Des années durant, elle a continué à faire partie de ma vie. La Grande K, la redoutable de ma mémoire d'enfant. Celle qui me pourchassait dans la cour de récréation avec ses vers de terre, tout tortillés, émoustillés de puissance terrorisante. Celle avec qui je faisais les 400 coups, ma première fugue à 6 ans, au grand dam de ma maîtresse.Je la trimballais la Grande K, une revanche à prendre, des rires à retrouver. Je grandissais, elle était toujours là.Je la cherchais vaguement mais peureusement, des fois qu'à travers internet ce ne soit finalement qu'un ersatz sérieux et triste qui ne me réponde.

Hier, elle est revenue.

Son nom s'est affiché, une photo aussi. Une belle femme au visage rieur, les mêmes yeux déterminés, le visage appelant sans peur  la vie.

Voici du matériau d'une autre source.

Lemma make_transforms_disjoint_witness :
  ∃ doc h' f,
    @make_transforms Examples.ext [Examples.cam 7]
      (CalibratedCameras.mk [Examples.calibrated 7 "s2"])
      Examples.table_ab "/proj" Examples.heap_ab = (Ok doc, h') ∧
    document_frames doc = [f] ∧
    "w" ∈ frame_intrinsics_keys f ∧
    "h" ∈ shared_keys doc ∧
    frame_intrinsics_keys f ## shared_keys doc.
Proof.
  eexists _, _, _. split; [by vm_compute|].
  split; [by vm_compute|].
  split; [apply elem_of_frame_intrinsics_keys; eexists; by vm_compute|].
  split; [apply elem_of_shared_keys; eexists; by vm_compute|].
  eapply (@make_transforms_disjoint Examples.ext [Examples.cam 7]
            (CalibratedCameras.mk [Examples.calibrated 7 "s2"])
            Examples.table_ab "/proj" Examples.heap_ab).
  - by vm_compute.
  - apply list_elem_of_singleton. reflexivity.
Defined.

(** C6: a camera whose id matches no calibrated record makes
    [make_transforms] fail, so that no document is returned; when the loop
    reaches such a camera it raises at once, before anything else is done,
    the error that names the camera's id; over a whole run this is the first
    such camera, once the cameras before it have been assembled; and a camera
    that has matching records is assembled from the first of them in list
    order. *)
Theorem make_transforms_calibration_lookup `{External}
    (calibrated_cameras : CalibratedCameras.t)
    (sensor_id_to_intrinsics : sensor_table) (project_dir : string) :
  (∀ camera_datas camera_data h,
     camera_data ∈ camera_datas →
     Forall (λ camera, CalibratedCamera.id camera ≠ CameraData.id camera_data)
       (CalibratedCameras.cameras calibrated_cameras) →
     ∃ e, (make_transforms camera_datas calibrated_cameras
             sensor_id_to_intrinsics project_dir h).1 = Raise e) ∧
  (∀ camera_data rest frames common h,
     Forall (λ camera, CalibratedCamera.id camera ≠ CameraData.id camera_data)
       (CalibratedCameras.cameras calibrated_cameras) →
     frames_loop calibrated_cameras sensor_id_to_intrinsics project_dir
       (camera_data :: rest) frames common h
     = (Raise (RuntimeError (not_found_message (CameraData.id camera_data))), h)) ∧
  (∀ pre camera_data post h,
     Forall (λ camera, CalibratedCamera.id camera ≠ CameraData.id camera_data)
       (CalibratedCameras.cameras calibrated_cameras) →
     Forall (λ c, ∃ camera,
               camera ∈ CalibratedCameras.cameras calibrated_cameras ∧
               CalibratedCamera.id camera = CameraData.id c) pre →
     Forall (λ camera,
               CalibratedCamera.sensor_id camera ∈ sensor_id_to_intrinsics.*1)
       (CalibratedCameras.cameras calibrated_cameras) →
     (make_transforms (pre ++ camera_data :: post) calibrated_cameras
        sensor_id_to_intrinsics project_dir h).1
     = Raise (RuntimeError (not_found_message (CameraData.id camera_data)))) ∧
  (∀ id1 id2, not_found_message id1 = not_found_message id2 → id1 = id2) ∧
  (∀ before calibrated_camera after camera_data rest frames common h,
     CalibratedCameras.cameras calibrated_cameras
       = before ++ calibrated_camera :: after →
     CalibratedCamera.id calibrated_camera = CameraData.id camera_data →
     Forall (λ other, CalibratedCamera.id other ≠ CameraData.id camera_data)
       before →
     frames_loop calibrated_cameras sensor_id_to_intrinsics project_dir
       (camera_data :: rest) frames common h
     = let '(cm, h1) :=
         extract_common_intrinsics (dict_values sensor_id_to_intrinsics) h in
       match dict_getitem sensor_id_to_intrinsics
               (CalibratedCamera.sensor_id calibrated_camera) with
       | Raise e => (Raise e, h1)
       | Ok sensor =>
           frames_loop calibrated_cameras sensor_id_to_intrinsics project_dir rest
             (frames ++
                [make_frame
                   (astype_int (get_transform_matrix calibrated_camera false))
                   (get_camera_absolute_path camera_data project_dir)
                   (h1 !!! sensor) (h1 !!! cm)])
             (Some cm) h1
       end).
Proof.
  split; [|split; [|split; [|split]]].
  - intros camera_datas camera_data h Hin Hno.
    apply next_calibrated_None in Hno.
    destruct (frames_loop_unmatched calibrated_cameras sensor_id_to_intrinsics
                project_dir camera_datas camera_data Hin Hno [] None h)
      as (e & h' & Hloop).
    exists e. unfold make_transforms. by rewrite Hloop.
  - intros camera_data rest frames common h Hno.
    apply next_calibrated_None in Hno. simpl. by rewrite Hno.
  - intros pre camera_data post h Hno Hpre Htable.
    apply next_calibrated_None in Hno.
    destruct (frames_loop_first_unmatched calibrated_cameras
                sensor_id_to_intrinsics project_dir pre camera_data post
                Hno Hpre Htable [] None h) as (h' & Hloop).
    unfold make_transforms. by rewrite Hloop.
  - apply not_found_message_inj.
  - intros before calibrated_camera after camera_data rest frames common h
      Hsplit Hid Hbefore.
    simpl. rewrite Hsplit.
    by rewrite (next_calibrated_first before after calibrated_camera _ Hid Hbefore).
Qed.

Un mot après l'autre, d'abord, puis des flopées, toutes ses années s'engloutissaient, j'avais 5 ans, la balançoire, les bus de retour d'école, les fâcheries et les fous rires... partage de souvenirs, il y en a tant. Heureux. Notre île d'enfance. le terreau sur lequel nous avons grandi. La Grande K m'avait appris, malgré elle, bien des choses. J'ai poussé dessus. 

Et au delà du temps, des kilomètres, un rire informatique, la complicité de gamines qui chuchotent dans le noir, on ne s'arrête plus, des confidences, un secret même, "secret d'enfant" lui dis je, "secret de femme " me répond elle. Nous avons grandi c'est vrai, mais ensemble apparemment.

Re bienvenu dans ma vie, la Grande K. T'en es jamais partie.